_WHAT NEEDS TO BE DONE:_
Look below for the line containing "cbv beta iota" and the line containing "End ExecFrames."; repeat exactly those two lines and all lines between them, and nothing else.

_DATA FOR PROCESSING:_

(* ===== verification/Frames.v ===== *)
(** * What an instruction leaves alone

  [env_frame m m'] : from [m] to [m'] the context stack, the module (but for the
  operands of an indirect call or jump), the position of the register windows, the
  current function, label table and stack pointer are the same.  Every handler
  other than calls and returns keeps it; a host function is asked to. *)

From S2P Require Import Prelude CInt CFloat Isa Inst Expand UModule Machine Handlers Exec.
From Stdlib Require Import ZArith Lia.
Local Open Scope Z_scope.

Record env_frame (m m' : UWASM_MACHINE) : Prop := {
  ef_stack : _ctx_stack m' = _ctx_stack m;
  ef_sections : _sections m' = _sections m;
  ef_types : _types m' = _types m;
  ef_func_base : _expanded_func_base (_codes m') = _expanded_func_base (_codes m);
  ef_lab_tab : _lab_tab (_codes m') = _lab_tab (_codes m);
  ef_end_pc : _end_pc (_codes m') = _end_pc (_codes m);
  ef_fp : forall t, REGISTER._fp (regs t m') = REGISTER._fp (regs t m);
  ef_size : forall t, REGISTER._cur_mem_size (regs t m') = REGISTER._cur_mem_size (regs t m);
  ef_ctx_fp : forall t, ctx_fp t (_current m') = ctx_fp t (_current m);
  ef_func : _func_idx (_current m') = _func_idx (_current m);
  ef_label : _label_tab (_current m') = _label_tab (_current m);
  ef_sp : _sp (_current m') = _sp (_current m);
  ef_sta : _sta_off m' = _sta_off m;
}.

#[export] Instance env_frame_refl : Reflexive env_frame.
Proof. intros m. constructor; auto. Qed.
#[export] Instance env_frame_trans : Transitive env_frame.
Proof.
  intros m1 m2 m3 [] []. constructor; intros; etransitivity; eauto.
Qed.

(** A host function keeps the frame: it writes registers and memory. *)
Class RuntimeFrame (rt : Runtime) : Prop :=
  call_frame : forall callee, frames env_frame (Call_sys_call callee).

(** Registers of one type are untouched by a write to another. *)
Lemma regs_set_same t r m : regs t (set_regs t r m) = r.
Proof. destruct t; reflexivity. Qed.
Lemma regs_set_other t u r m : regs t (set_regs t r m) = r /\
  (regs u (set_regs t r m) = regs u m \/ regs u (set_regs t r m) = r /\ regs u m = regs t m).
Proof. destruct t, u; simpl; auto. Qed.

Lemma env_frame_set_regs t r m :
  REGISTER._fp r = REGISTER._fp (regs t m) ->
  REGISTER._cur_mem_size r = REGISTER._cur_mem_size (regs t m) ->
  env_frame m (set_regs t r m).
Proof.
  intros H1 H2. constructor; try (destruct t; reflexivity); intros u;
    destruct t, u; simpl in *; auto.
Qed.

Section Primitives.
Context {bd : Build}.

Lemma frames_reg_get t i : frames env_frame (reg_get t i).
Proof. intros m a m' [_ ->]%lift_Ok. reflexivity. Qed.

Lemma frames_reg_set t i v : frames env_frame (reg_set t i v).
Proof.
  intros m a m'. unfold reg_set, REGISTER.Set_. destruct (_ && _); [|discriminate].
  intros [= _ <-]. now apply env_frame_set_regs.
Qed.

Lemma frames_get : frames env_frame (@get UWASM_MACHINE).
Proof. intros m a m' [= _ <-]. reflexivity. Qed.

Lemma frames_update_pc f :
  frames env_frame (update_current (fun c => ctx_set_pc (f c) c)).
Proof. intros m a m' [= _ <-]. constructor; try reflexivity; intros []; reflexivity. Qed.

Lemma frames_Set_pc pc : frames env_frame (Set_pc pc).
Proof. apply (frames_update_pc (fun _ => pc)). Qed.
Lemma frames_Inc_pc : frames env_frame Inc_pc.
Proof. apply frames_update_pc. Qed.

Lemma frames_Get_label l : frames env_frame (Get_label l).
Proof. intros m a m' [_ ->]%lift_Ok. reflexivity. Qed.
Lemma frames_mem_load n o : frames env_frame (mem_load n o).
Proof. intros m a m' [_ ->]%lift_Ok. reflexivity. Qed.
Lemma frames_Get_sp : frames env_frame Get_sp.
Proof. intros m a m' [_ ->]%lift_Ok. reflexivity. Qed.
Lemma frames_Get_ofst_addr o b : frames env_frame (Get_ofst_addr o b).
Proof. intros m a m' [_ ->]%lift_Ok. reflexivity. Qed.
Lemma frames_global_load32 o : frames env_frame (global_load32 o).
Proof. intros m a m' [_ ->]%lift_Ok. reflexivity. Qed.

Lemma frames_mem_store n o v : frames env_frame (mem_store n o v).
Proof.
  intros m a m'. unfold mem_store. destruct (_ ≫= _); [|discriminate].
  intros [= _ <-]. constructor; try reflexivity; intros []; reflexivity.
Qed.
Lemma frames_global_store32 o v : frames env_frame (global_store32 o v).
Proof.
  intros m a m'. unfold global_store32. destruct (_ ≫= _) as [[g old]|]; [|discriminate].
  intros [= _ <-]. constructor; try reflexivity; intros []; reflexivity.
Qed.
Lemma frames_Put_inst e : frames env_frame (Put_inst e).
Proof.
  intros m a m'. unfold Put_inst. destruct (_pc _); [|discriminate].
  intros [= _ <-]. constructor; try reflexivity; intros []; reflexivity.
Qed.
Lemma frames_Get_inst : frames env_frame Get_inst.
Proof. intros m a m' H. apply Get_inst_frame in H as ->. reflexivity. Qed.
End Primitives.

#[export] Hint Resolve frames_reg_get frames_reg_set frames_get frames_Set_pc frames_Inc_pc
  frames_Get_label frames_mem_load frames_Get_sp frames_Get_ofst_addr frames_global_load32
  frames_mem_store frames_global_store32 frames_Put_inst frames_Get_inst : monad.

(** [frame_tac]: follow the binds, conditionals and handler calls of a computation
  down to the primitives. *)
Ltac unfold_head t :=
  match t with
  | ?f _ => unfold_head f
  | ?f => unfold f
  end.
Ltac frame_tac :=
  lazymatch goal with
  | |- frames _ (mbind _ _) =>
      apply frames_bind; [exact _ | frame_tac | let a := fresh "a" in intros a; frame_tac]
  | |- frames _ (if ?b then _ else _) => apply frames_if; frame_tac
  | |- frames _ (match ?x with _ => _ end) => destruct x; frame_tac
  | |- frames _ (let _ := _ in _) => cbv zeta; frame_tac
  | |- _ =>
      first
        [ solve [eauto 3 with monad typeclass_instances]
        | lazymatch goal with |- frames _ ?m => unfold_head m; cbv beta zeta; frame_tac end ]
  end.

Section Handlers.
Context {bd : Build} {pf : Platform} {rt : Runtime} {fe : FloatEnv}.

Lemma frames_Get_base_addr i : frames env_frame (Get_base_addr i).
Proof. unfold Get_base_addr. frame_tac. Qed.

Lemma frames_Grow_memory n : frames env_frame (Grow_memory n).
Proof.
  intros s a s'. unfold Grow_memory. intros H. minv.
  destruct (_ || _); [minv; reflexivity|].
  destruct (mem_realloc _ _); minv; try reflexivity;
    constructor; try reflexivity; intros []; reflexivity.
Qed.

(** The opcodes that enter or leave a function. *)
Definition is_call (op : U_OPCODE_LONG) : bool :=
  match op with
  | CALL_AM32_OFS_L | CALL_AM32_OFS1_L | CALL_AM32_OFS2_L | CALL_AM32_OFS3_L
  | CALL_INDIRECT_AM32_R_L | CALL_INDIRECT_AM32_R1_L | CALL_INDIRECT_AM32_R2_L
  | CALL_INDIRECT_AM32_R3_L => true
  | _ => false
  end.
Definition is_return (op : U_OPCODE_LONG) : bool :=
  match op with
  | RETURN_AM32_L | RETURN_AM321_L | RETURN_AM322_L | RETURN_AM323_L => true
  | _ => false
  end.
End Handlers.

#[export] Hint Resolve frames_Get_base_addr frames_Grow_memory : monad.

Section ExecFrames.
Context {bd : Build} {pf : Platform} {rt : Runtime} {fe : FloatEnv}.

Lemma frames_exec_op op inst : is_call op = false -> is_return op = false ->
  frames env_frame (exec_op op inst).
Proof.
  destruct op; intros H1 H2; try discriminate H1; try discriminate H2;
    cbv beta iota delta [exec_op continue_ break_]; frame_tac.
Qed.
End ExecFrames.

---

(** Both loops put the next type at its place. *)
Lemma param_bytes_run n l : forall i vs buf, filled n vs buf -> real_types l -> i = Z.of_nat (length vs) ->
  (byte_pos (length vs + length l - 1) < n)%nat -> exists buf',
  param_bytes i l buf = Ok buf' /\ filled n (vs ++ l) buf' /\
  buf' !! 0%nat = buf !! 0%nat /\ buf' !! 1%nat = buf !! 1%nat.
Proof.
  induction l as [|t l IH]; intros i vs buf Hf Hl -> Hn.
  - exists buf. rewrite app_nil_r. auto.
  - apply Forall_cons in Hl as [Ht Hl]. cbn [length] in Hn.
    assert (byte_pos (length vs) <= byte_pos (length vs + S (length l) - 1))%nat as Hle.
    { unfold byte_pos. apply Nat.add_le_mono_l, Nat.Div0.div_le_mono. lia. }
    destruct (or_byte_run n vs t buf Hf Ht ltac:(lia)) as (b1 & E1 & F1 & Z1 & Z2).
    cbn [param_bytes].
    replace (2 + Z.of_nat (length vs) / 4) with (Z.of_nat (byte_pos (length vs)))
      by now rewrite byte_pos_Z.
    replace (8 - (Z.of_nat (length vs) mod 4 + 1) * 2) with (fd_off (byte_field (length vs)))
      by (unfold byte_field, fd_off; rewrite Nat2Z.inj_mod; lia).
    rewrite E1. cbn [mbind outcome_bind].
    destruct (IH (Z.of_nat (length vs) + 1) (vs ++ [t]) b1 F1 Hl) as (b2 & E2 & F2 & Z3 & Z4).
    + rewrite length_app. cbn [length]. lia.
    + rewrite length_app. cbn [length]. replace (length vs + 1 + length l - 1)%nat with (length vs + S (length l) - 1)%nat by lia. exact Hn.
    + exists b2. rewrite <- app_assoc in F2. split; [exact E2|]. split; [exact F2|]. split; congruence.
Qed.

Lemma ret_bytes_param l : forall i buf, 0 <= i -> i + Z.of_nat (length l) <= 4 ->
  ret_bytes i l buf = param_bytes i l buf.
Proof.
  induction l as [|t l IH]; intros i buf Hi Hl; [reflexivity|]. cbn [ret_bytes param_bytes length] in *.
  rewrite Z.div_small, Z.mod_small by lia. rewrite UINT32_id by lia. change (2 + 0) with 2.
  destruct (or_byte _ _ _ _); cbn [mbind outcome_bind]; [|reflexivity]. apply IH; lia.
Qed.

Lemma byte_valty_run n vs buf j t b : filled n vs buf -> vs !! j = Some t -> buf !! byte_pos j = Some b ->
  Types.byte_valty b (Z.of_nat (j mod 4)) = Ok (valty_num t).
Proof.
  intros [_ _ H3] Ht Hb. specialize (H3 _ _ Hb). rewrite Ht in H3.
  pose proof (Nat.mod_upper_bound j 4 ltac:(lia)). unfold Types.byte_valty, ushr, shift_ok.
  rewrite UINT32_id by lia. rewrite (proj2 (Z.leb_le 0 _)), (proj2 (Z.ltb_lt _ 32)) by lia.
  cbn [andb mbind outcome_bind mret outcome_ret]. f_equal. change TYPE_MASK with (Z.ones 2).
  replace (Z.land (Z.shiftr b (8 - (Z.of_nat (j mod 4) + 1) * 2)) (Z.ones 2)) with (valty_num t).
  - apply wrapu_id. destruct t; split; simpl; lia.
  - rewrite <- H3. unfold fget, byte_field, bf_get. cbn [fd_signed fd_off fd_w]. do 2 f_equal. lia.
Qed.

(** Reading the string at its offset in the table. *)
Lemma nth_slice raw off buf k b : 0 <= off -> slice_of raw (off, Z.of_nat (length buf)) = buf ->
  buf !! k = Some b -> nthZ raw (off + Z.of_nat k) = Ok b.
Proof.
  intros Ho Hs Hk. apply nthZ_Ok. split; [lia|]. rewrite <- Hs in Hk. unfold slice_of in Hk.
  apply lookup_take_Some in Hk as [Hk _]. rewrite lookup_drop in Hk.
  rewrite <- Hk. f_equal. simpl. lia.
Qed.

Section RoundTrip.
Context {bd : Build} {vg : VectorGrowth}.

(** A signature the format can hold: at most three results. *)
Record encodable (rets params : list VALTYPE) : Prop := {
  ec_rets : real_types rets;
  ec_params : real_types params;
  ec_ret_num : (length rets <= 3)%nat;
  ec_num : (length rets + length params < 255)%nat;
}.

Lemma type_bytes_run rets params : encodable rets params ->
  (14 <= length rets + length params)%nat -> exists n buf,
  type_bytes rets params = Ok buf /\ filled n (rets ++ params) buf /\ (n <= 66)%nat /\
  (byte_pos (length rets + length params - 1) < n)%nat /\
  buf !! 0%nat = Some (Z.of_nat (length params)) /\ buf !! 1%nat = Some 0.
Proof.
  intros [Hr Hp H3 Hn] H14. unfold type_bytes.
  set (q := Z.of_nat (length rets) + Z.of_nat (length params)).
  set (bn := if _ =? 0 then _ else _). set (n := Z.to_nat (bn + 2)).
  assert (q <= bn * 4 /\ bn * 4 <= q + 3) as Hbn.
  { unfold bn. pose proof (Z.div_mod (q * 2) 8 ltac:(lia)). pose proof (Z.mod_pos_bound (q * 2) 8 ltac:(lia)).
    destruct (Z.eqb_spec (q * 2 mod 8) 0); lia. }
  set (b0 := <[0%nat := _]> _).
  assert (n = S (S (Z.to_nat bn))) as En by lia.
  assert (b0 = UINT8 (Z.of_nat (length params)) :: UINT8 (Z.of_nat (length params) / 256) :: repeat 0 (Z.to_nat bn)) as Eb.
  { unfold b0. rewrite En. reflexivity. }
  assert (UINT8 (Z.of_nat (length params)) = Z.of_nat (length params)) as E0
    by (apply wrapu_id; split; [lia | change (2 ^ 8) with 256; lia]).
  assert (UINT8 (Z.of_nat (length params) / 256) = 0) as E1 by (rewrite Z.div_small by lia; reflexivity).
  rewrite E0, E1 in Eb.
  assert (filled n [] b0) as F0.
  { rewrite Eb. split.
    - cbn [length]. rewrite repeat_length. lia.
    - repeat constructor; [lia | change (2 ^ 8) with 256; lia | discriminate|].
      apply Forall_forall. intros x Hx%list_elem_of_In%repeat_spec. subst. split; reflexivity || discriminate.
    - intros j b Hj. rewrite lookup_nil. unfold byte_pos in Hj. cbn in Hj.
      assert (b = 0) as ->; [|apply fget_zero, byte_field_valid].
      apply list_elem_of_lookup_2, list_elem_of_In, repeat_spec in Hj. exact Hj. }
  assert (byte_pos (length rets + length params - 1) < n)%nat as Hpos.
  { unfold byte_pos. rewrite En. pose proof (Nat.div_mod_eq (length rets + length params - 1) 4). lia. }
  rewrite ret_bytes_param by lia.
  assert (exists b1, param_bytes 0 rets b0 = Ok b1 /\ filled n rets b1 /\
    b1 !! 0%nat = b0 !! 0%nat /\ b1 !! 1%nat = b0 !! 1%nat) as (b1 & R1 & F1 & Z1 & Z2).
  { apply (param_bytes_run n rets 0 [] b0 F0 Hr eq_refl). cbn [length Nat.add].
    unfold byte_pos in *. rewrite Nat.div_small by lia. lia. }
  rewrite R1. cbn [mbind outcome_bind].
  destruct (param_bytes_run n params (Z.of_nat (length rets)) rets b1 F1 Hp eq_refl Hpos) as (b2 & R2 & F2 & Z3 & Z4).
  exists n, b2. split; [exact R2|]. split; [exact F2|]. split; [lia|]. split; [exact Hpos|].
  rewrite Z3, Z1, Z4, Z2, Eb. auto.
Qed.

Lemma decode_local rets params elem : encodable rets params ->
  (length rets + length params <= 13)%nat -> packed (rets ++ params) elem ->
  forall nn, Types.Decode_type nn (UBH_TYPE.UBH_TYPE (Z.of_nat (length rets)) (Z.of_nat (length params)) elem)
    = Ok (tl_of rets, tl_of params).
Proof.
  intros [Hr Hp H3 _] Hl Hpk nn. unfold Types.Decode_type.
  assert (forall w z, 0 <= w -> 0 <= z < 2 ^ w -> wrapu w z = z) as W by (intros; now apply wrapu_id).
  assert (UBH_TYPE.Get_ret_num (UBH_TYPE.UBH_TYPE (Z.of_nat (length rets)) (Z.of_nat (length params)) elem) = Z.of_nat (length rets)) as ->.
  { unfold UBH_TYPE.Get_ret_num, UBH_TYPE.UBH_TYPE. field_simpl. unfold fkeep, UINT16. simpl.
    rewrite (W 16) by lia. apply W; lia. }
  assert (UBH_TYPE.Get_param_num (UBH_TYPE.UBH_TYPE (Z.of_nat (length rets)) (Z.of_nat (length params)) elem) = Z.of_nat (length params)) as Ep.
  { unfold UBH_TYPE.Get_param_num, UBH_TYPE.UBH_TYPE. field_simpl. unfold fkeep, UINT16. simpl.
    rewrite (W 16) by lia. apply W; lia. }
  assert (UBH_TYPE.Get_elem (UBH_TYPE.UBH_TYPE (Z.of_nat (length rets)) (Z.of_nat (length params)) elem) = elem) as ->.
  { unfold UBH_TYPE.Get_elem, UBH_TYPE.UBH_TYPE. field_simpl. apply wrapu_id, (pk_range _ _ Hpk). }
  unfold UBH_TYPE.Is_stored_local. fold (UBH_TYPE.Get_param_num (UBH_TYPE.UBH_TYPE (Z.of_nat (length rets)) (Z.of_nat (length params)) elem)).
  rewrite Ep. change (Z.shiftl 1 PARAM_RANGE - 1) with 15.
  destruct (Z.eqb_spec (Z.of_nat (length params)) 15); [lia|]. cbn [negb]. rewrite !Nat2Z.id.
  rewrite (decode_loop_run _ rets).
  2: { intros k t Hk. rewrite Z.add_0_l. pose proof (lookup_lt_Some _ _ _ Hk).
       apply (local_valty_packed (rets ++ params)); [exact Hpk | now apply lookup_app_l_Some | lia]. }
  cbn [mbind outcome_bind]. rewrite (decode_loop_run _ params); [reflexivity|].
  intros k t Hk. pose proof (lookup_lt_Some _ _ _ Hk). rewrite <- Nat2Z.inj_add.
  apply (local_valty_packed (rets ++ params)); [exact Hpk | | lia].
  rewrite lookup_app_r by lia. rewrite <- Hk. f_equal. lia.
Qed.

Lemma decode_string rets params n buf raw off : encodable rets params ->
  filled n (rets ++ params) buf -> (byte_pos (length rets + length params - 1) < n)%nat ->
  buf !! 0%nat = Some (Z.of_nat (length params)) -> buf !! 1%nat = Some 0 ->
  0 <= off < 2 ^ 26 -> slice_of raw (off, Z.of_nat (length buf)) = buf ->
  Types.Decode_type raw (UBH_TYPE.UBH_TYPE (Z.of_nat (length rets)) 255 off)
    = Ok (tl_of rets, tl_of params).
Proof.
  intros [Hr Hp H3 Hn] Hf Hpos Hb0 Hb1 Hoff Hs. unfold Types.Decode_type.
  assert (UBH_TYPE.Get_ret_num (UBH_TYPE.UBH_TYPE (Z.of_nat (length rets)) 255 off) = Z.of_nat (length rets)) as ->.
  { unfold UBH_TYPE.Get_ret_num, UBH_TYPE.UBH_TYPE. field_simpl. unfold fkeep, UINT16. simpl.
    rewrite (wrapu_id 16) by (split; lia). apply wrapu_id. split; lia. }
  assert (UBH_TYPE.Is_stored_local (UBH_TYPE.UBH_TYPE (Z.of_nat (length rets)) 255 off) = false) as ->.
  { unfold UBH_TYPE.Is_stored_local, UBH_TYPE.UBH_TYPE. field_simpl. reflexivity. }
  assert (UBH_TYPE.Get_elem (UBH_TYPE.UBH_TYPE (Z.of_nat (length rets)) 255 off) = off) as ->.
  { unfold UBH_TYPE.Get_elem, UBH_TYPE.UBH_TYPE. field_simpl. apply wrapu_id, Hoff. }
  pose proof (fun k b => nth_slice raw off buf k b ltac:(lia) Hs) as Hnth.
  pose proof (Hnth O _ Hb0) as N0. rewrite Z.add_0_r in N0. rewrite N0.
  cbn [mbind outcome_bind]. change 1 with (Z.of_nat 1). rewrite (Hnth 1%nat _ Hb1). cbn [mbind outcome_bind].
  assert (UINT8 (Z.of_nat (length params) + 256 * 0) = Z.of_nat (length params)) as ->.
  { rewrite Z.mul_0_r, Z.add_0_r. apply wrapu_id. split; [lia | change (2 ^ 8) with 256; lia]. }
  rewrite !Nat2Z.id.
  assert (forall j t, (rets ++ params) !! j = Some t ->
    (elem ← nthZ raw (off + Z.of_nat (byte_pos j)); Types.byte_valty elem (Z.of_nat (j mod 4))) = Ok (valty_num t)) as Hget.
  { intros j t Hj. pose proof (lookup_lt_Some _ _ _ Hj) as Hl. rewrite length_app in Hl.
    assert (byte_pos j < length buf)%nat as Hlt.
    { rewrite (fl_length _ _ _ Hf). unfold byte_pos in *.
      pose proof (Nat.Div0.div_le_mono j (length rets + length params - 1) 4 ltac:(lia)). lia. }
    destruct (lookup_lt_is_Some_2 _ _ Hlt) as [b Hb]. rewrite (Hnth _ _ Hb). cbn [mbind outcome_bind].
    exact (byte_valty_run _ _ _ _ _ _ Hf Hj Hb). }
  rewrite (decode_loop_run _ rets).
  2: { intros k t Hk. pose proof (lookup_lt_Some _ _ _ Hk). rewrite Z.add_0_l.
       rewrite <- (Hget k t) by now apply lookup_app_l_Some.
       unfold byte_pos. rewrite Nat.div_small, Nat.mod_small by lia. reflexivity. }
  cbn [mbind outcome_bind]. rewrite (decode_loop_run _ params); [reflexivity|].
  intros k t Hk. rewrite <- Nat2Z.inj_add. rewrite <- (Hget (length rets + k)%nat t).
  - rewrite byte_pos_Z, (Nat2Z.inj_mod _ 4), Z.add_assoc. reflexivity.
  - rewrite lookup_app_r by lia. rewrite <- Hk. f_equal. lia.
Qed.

_ANSWER SPACE:_
    cbv beta iota delta [exec_op continue_ break_]; frame_tac.
Qed.
End ExecFrames.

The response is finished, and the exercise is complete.